## Information
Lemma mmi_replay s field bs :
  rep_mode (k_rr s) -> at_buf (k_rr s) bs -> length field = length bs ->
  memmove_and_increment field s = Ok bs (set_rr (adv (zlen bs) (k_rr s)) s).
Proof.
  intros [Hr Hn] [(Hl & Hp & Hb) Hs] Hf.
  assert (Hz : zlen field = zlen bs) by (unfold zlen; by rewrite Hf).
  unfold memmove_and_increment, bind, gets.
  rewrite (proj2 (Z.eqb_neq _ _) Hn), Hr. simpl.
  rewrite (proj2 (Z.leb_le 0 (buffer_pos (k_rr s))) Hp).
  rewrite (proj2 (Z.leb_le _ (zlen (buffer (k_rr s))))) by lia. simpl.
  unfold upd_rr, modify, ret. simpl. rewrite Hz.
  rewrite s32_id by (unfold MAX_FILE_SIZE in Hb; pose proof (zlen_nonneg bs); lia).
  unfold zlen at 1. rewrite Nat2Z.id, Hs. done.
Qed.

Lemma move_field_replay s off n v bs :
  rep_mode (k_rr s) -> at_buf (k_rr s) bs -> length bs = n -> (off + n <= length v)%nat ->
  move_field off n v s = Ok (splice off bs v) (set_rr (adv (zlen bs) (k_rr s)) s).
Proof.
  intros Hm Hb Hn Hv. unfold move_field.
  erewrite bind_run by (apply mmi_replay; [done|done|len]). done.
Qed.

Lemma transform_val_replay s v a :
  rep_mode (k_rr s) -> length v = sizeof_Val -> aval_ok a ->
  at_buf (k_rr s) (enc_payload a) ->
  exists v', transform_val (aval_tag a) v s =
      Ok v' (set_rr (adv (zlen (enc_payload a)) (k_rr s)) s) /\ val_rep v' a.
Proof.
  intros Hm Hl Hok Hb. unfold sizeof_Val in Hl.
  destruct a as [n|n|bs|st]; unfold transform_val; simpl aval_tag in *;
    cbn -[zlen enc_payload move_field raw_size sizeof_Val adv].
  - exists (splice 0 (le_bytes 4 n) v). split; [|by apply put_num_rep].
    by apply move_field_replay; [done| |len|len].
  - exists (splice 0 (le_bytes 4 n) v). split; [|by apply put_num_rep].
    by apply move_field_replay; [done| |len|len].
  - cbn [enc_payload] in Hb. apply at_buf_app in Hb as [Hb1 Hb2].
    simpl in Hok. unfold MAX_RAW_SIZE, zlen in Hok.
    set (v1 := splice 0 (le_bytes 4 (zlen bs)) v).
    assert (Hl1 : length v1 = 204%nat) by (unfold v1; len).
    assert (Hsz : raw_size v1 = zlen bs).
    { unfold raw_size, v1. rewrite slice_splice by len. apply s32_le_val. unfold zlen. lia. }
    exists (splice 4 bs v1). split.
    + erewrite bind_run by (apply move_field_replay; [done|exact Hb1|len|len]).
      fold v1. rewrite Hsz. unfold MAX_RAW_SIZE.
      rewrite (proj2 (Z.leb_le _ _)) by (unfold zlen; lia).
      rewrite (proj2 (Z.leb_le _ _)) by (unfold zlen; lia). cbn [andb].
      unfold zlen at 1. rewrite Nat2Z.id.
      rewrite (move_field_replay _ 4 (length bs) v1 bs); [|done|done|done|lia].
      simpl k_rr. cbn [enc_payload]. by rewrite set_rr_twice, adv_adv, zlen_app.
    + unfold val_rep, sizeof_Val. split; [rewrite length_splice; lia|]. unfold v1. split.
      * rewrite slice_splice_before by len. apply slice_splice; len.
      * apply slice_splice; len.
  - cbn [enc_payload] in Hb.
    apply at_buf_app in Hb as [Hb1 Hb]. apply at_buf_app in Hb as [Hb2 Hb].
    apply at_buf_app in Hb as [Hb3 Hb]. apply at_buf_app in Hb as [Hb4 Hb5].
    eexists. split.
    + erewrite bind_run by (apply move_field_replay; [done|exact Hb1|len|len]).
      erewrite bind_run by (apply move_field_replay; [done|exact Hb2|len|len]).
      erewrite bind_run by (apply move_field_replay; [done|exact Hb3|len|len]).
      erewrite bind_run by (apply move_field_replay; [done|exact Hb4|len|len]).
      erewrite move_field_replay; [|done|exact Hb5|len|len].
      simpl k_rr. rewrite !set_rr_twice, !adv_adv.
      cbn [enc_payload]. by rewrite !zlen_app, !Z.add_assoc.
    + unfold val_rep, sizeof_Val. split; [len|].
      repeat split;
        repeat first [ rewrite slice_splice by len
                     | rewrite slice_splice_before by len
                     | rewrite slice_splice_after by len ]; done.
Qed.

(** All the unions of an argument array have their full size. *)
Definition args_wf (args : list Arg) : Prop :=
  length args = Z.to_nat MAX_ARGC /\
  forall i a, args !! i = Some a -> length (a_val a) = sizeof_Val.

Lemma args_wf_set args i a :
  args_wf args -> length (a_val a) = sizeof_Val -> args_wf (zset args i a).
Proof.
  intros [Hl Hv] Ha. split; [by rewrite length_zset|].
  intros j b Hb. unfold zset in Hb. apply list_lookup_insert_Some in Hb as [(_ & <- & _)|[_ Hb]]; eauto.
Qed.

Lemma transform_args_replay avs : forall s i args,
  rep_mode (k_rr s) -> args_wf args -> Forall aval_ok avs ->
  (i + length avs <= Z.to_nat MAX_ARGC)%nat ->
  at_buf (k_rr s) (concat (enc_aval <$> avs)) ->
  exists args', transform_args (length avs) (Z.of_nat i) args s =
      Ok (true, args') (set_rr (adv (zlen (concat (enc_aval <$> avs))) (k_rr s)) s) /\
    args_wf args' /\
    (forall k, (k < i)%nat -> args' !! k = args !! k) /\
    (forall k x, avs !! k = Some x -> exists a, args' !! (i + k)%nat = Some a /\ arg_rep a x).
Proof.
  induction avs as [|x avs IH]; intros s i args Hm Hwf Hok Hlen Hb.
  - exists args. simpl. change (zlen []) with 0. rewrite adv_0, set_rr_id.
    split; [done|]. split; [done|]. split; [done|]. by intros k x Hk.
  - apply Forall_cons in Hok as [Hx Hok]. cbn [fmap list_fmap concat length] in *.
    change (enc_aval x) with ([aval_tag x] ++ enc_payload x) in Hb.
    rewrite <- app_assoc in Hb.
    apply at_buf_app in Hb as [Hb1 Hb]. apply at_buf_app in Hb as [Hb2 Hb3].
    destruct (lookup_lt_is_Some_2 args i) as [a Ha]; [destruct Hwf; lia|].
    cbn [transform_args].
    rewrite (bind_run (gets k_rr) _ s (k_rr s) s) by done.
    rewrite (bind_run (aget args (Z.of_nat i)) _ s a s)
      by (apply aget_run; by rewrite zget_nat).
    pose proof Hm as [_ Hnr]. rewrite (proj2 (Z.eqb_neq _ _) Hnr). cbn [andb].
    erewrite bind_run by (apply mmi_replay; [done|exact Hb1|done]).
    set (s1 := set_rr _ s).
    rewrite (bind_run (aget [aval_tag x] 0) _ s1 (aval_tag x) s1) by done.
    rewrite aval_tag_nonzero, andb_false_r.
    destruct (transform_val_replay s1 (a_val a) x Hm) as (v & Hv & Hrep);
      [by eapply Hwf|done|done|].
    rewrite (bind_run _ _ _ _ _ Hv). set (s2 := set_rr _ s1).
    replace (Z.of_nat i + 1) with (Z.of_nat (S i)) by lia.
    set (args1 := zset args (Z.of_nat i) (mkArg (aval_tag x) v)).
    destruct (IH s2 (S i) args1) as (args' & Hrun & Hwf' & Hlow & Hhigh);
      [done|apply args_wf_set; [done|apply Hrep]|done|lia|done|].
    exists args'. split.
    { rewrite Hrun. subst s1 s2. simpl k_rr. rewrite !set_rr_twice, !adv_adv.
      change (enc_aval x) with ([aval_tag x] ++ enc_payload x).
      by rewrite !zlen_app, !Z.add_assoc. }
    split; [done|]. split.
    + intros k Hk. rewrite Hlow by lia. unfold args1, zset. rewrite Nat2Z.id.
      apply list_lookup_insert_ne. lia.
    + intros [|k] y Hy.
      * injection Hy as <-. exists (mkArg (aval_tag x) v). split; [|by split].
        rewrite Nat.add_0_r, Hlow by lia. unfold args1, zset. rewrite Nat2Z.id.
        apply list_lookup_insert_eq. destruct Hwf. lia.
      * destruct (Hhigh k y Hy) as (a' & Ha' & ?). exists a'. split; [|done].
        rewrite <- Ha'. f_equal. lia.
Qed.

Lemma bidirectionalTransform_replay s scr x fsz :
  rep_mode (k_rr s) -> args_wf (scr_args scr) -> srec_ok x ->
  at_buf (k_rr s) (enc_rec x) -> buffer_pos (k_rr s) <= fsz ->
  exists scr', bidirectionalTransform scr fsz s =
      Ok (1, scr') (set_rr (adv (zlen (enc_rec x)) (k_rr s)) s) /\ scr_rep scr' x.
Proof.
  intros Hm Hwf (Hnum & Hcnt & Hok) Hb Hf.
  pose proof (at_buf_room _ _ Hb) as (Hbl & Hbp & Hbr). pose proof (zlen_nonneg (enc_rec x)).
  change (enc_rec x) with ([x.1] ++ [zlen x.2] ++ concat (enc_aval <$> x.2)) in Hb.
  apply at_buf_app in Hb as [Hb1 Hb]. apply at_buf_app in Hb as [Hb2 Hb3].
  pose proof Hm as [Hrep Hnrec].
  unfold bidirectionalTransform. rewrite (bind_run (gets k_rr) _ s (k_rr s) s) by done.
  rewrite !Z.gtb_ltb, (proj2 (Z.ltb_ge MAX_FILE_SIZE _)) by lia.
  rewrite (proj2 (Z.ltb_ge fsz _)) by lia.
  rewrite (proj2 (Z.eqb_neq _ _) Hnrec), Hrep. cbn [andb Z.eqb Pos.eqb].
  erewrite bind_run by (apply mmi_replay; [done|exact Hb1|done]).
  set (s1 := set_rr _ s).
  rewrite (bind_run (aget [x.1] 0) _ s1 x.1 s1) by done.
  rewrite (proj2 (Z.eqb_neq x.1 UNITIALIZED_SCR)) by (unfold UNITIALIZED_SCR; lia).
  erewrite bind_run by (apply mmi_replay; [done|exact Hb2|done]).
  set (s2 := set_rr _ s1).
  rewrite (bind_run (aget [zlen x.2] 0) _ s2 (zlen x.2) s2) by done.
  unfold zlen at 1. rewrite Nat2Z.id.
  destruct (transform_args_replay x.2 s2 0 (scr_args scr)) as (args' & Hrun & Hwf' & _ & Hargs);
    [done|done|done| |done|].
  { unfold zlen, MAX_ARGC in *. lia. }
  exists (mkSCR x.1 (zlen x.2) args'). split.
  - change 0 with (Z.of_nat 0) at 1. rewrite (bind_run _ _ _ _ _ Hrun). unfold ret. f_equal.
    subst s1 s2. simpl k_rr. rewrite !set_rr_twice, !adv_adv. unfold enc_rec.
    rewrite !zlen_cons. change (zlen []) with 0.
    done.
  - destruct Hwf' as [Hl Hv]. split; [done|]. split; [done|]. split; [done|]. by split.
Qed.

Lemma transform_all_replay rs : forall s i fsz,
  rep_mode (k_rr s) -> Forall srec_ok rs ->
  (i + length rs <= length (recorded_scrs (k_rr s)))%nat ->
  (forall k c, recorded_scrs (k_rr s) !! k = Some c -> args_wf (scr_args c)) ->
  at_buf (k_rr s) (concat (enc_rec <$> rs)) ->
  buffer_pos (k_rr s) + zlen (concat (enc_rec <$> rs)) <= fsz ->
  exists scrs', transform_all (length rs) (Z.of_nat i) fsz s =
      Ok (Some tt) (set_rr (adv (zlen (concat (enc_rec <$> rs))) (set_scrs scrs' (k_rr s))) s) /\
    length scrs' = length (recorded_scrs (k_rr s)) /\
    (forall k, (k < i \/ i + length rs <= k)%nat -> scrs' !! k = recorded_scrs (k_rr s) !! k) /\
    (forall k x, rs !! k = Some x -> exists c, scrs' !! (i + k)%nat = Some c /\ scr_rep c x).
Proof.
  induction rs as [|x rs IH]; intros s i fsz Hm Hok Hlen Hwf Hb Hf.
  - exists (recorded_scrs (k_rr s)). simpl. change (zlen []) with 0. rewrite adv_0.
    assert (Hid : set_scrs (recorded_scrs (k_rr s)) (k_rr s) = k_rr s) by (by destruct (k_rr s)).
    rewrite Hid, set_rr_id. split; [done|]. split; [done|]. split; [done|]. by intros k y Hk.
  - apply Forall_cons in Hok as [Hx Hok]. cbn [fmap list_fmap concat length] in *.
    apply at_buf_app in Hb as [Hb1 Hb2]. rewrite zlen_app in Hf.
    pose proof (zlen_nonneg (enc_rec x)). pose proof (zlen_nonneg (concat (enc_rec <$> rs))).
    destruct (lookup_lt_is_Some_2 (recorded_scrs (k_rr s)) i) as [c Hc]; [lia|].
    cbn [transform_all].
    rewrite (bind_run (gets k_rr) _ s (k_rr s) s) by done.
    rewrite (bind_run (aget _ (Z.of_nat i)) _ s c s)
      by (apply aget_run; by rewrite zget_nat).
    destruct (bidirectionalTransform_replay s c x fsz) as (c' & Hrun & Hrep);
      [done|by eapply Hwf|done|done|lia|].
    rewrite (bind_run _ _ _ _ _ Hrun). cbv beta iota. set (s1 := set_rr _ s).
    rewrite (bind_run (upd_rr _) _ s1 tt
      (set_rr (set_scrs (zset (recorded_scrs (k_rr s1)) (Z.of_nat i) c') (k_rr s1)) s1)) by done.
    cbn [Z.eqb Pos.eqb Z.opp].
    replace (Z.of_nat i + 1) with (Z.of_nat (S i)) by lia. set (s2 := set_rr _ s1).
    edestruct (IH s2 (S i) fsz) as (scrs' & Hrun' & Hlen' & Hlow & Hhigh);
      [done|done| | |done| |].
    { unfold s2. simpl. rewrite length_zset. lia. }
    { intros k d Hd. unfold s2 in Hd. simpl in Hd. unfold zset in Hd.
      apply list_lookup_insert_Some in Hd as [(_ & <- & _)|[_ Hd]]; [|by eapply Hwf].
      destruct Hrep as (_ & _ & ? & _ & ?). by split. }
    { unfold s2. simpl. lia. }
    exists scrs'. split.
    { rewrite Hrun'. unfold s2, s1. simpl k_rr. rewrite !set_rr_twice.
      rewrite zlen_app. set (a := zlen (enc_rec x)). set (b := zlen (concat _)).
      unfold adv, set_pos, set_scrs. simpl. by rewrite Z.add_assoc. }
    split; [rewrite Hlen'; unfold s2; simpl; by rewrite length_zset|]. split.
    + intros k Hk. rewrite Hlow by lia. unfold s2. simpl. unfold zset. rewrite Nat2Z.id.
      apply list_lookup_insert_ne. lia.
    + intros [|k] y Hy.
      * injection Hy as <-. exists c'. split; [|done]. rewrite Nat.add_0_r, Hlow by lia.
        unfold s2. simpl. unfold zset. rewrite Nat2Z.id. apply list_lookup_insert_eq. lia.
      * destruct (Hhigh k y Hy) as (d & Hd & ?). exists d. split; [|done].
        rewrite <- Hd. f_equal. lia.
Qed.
==
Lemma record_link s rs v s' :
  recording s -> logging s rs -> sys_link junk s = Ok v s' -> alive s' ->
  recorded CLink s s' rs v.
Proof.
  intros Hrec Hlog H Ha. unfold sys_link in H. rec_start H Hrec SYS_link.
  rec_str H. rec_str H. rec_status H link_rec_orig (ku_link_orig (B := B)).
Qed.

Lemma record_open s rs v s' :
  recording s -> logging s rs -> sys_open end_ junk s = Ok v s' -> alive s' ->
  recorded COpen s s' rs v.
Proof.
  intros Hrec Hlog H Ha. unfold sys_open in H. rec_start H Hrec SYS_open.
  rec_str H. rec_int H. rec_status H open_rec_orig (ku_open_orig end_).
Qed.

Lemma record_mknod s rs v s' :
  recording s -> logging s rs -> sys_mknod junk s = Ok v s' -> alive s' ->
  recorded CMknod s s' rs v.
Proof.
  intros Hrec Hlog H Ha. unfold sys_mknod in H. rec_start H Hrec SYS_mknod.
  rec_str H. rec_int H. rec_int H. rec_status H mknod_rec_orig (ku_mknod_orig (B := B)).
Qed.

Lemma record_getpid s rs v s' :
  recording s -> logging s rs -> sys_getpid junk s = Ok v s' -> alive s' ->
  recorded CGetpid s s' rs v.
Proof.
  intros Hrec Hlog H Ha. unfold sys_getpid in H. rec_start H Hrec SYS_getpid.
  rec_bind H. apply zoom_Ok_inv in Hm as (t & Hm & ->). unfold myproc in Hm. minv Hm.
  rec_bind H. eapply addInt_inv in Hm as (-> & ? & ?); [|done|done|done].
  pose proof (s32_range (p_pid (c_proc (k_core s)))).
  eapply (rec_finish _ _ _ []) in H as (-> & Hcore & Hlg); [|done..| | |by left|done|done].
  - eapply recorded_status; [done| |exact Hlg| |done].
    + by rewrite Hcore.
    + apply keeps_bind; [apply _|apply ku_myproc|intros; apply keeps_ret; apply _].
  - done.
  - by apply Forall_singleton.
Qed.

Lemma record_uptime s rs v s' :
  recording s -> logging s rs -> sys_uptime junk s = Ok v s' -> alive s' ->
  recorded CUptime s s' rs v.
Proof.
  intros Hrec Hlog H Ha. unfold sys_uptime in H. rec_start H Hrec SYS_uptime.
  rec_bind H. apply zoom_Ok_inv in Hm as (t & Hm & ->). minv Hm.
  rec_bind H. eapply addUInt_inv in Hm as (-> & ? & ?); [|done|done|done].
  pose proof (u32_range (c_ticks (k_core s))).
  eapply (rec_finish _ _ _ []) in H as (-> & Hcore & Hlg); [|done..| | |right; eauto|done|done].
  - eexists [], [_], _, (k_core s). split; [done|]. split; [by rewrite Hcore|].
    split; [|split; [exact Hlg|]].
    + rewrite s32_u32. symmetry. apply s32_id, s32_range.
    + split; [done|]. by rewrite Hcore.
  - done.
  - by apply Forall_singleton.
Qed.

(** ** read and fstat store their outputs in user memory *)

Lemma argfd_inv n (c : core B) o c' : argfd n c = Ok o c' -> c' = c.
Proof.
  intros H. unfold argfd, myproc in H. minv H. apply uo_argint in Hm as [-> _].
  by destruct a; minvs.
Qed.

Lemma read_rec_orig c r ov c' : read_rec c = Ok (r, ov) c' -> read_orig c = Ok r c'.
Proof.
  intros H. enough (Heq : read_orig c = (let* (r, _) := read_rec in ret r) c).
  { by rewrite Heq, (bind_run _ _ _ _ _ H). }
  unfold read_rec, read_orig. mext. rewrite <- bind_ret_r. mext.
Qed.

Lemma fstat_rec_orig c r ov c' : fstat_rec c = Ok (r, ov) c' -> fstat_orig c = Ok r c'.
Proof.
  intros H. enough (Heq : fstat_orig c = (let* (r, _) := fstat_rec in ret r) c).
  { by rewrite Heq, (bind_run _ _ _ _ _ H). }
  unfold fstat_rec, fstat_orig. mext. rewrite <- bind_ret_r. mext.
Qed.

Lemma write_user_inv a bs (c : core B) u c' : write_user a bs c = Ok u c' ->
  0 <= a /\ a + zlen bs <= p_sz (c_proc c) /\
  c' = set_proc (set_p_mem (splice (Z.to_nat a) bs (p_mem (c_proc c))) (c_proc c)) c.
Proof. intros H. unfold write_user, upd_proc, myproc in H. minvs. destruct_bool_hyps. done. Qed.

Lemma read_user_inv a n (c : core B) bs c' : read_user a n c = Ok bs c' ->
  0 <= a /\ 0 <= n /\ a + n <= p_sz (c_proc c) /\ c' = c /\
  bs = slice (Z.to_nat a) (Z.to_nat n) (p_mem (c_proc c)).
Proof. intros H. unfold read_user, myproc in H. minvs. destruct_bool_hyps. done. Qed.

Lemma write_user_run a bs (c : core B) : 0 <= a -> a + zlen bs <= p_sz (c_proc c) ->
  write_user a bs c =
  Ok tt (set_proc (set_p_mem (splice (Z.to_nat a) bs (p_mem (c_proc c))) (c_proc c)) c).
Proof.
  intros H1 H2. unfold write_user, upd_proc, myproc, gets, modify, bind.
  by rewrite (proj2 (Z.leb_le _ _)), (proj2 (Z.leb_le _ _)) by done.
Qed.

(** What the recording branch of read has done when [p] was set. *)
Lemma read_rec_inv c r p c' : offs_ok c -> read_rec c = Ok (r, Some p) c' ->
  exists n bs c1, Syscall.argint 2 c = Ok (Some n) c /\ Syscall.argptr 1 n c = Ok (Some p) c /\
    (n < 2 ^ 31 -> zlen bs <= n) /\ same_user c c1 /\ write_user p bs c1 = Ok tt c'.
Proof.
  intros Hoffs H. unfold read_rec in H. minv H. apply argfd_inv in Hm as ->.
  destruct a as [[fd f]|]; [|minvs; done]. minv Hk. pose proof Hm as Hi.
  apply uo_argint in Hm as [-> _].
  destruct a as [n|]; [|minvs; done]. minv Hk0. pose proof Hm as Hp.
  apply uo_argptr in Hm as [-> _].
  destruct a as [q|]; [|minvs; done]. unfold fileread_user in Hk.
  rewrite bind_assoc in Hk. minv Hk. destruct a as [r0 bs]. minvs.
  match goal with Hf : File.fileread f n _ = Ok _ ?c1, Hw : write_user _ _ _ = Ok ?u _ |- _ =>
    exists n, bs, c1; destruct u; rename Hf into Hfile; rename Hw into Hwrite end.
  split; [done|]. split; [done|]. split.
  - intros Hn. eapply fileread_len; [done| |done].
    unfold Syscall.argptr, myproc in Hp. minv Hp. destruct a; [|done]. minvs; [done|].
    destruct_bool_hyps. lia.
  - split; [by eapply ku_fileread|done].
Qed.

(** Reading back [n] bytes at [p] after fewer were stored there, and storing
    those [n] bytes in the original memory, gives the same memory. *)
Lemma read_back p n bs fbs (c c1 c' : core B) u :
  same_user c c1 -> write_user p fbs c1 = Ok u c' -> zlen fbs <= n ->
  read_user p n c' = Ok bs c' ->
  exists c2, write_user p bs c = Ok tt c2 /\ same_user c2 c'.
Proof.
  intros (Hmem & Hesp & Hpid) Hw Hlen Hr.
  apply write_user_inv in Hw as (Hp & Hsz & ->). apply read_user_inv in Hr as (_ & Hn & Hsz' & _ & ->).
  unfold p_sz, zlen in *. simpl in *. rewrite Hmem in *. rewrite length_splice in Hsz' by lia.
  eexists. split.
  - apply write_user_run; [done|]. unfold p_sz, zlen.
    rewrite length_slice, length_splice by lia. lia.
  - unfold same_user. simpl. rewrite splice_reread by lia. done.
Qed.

## Task to complete
Locate the word "junk" in the records above, and return each line that has it.

## Written solution
  recording s -> logging s rs -> sys_link junk s = Ok v s' -> alive s' ->
  recording s -> logging s rs -> sys_open end_ junk s = Ok v s' -> alive s' ->
  recording s -> logging s rs -> sys_mknod junk s = Ok v s' -> alive s' ->
  recording s -> logging s rs -> sys_getpid junk s = Ok v s' -> alive s' ->
  recording s -> logging s rs -> sys_uptime junk s = Ok v s' -> alive s' ->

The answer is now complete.